Emancipation almost certainly did not preoccupy Root as he composed what he termed a “rallying song.” Lincoln’s call for the governors of loyal states to supply 300,000 3-year volunteers, dated July 1, 1862, and released to the press the next day, sought to boost volunteering across the United States. National conscription lay many months in the future, as did large-scale recruitment of African Americans, so anything that might help place more White men in uniform during the summer of 1862 would assist the Lincoln administration and the war effort.
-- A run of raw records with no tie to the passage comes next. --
(** * Polite crawl scheduling: robots.txt checker, rate limiter, scraper

    A shallow embedding of

      - [src/scraper/robots-checker.js]  (class [RobotsChecker]),
      - [src/utils/rate-limiter.js]      (class [RateLimiter]),
      - [src/scraper/extractor.js]       (class [Scraper]: [scrapeUrl], [scrapeUrls];
                                          class [DataExtractor]: [trySelectors]),
      - [src/utils/validators.js]        ([cleanText]),
      - [src/utils/output-writer.js]     ([extractRecords]),
      - [scripts/run-scraper.js]         ([calculateStats]),

    together with the properties of the scheduling core and of what
    feeds it and reads its results.

    Conventions of the embedding.

      - JavaScript numbers that the code uses as counters, limits, HTTP
        statuses and millisecond durations are integers [Z].
      - A [Map] is a [gmap]; [undefined]/[null] is [None].
      - An [async] method is a function on an explicit state.  Everything
        outside the repository (the WHATWG [URL] parser, the network behind
        [axios], the [robots-parser] package, the timers behind
        [setTimeout], the Playwright browser) is a parameter of the model.
      - A [catch]able JavaScript exception is the [Throw] case of
        [completion].
      - Polling loops take fuel; [None] means "still polling when the fuel
        ran out", never an exception. *)

From Stdlib Require Import ZArith Lia List String Ascii Bool DecimalString.
From stdpp Require Import gmap strings list.

Open Scope Z_scope.

(* ===================================================================== *)
(** ** JavaScript values used by the code *)
(* ===================================================================== *)

Module Js.

(** An [Error] object: the code only ever reads [error.message]. *)
Record Error := mkError { message : string }.

(** The outcome of evaluating a call: a value, or a thrown exception. *)
Inductive completion (A : Type) : Type :=
| Normal (a : A)
| Throw (e : Error).
Arguments Normal {A} a.
Arguments Throw {A} e.

(** Truthiness of a number or [undefined] ([x || d], [x ? a : b]). *)
Definition truthyNum (x : option Z) : bool :=
  match x with
  | Some n => negb (n =? 0)
  | None => false
  end.

(** [x || d] on numbers. *)
Definition orNum (x : option Z) (d : Z) : Z :=
  match x with
  | Some n => if n =? 0 then d else n
  | None => d
  end.

(** Truthiness of a boolean or [undefined]. *)
Definition truthyBool (x : option bool) : bool :=
  match x with
  | Some b => b
  | None => false
  end.

(** Truthiness of a string or [null]. *)
Definition truthyStr (x : option string) : bool :=
  match x with
  | Some EmptyString => false
  | Some _ => true
  | None => false
  end.

(** Template-literal rendering of an integer. *)
Definition showZ (z : Z) : string := NilZero.string_of_int (Z.to_int z).

(** [s.includes(sub)]. *)
Fixpoint includes (sub s : string) : bool :=
  String.prefix sub s ||
  match s with
  | EmptyString => false
  | String _ rest => includes sub rest
  end.

(** [\d]: an ASCII decimal digit, with its value. *)
Definition digit (c : ascii) : option Z :=
  let n := Z.of_N (N_of_ascii c) in
  if (48 <=? n) && (n <=? 57) then Some (n - 48) else None.

(** [parseInt(s.match(/(\d{3})/)[1])]: the first run of three digits. *)
Fixpoint matchThreeDigits (s : string) : option Z :=
  match s with
  | String a ((String b (String c _)) as rest) =>
      match digit a, digit b, digit c with
      | Some x, Some y, Some z => Some (100 * x + 10 * y + z)
      | _, _, _ => matchThreeDigits rest
      end
  | _ => None
  end.

(** The parts of a WHATWG [URL] object that the code and the
    [robots-parser] package read. *)
Record URL := mkURL { protocol : string; hostname : string; port : string }.

End Js.
Import Js.

(* ===================================================================== *)
(** ** [src/scraper/robots-checker.js] *)
(* ===================================================================== *)

Module RobotsChecker.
For the song’s targeted audience, “Union” provided the hook, with preservation of existing American freedom as one of the obvious benefits of vanquishing the Rebels. The chorus conveyed the principal message: “The Union forever, Hurrah, boys, Hurrah! / Down with the traitor, Up with the star; / While we rally round the flag, boys, / Rally once again, Shouting the battle-cry of Freedom.” Echoing Daniel Webster’s famous call for “Liberty and Union, now and forever,” the chorus supported the idea of a perpetual Union so dear to Lincoln and countless others.

The second verse tied prospective volunteers to White men who had enlisted earlier and suffered casualties that left military units shorthanded: “We are springing to the call / Of our brothers gone before, / Shouting the battle cry of Freedom; / And we’ll fill our vacant ranks / With a million free men more, / Shouting the battle cry of Freedom.”
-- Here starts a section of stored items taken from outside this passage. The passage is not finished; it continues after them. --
(** * Voxelize HTML post-processing pipeline (utils/html.ts)

    A shallow embedding of the four string transforms
    [extractHtmlFromText], [hideBodyText], [zoomCamera] and
    [injectGameMode], together with the fragment of the ECMAScript
    runtime they call: strings as sequences of UTF-16 code units,
    [String.prototype.trim], [toLowerCase], [includes], [match],
    [replace], a backtracking regular-expression matcher, [parseFloat],
    Number multiplication and Number-to-string conversion on IEEE
    binary64.  The two places of App.tsx that compose the transforms and
    the sound service of utils/sounds.ts follow. *)

From Stdlib Require Import String Ascii.
From Stdlib Require Import List NArith ZArith Bool Lia.
From Stdlib Require Import Floats.SpecFloat.
Import ListNotations.
Local Open Scope list_scope.

(** * The ECMAScript runtime *)

Module ES.

(** ** ECMAScript strings *)

(** A string value is a finite sequence of 16-bit code units. *)
Definition char := N.
Definition str := list char.

(** Source literals are ASCII; each byte is its own code unit. *)
Definition lit (s : string) : str := map N_of_ascii (list_ascii_of_string s).

Definition dquote : str := [34%N].
Definition newline : str := [10%N].

(** A source line holding double quotes is written as its pieces between
    the quotes. *)
Fixpoint join_dq (pieces : list string) : str :=
  match pieces with
  | [] => []
  | [p] => lit p
  | p :: rest => lit p ++ dquote ++ join_dq rest
  end.

Definition unlines (ls : list (list string)) : str :=
  concat (map (fun l => join_dq l ++ newline) ls).

(** WhiteSpace and LineTerminator code points (ECMA-262 12.2, 12.3):
    the set stripped by [trim] and matched by the pattern class [\s]. *)
Definition isWhiteSpace (c : char) : bool :=
  ((9 <=? c) && (c <=? 13) || (c =? 32) || (c =? 160) || (c =? 5760)
   || (8192 <=? c) && (c <=? 8202) || (c =? 8232) || (c =? 8233)
   || (c =? 8239) || (c =? 8287) || (c =? 12288) || (c =? 65279))%N.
The third verse invited all classes of men to step forward with a promise of rights within the Union: “We will welcome to our numbers / The loyal, true, and brave, / Shouting the battle cry of Freedom, / And although he may be poor, / Not a man shall be a slave, / Shouting the battle cry of Freedom.” The last verse spoke to a national effort uniting geographical sections: “So we’re springing to the call / From the East and from the West, / Shouting the battle cry of Freedom, / And we’ll hurl the rebel crew / From the land we love the best, / Shouting the battle cry of freedom.”

Root’s lyrics brilliantly engaged the pool of military-age White men in the loyal states—“free men” who, by taking up arms, would guarantee continued “freedom” and prevent their domination by southern slaveholders. These words appealed on the basis of a free labor vision of the American nation with a Constitution and representative form of government designed, as Abraham Lincoln put it, “to clear the paths of laudable pursuit for all—to afford all, an unfettered start, and a fair chance, in the race of life.” Many in the North believed that slaveholding oligarchs denied such a path, and thus real freedom, to non-slaveholding White people in the South, and that the Slave Power’s inordinate influence in the antebellum federal government had presented a continuing obstacle to greater expansion of political and economic opportunity.

Root translated Webster’s soaring rhetoric into a paean to Union with an infectious melody and well-crafted lyrics that spread through army camps and patriotic gatherings on the civilian front. As the war progressed, emancipation joined restoring the Union as a stated national goal, and Black men entered the army in significant numbers. Those striking changes meant that Root’s memorable song could summon thoughts of both preserving freedom long enjoyed by White Americans and expanding freedom to millions of African Americans who had suffered under the tyranny of slavery.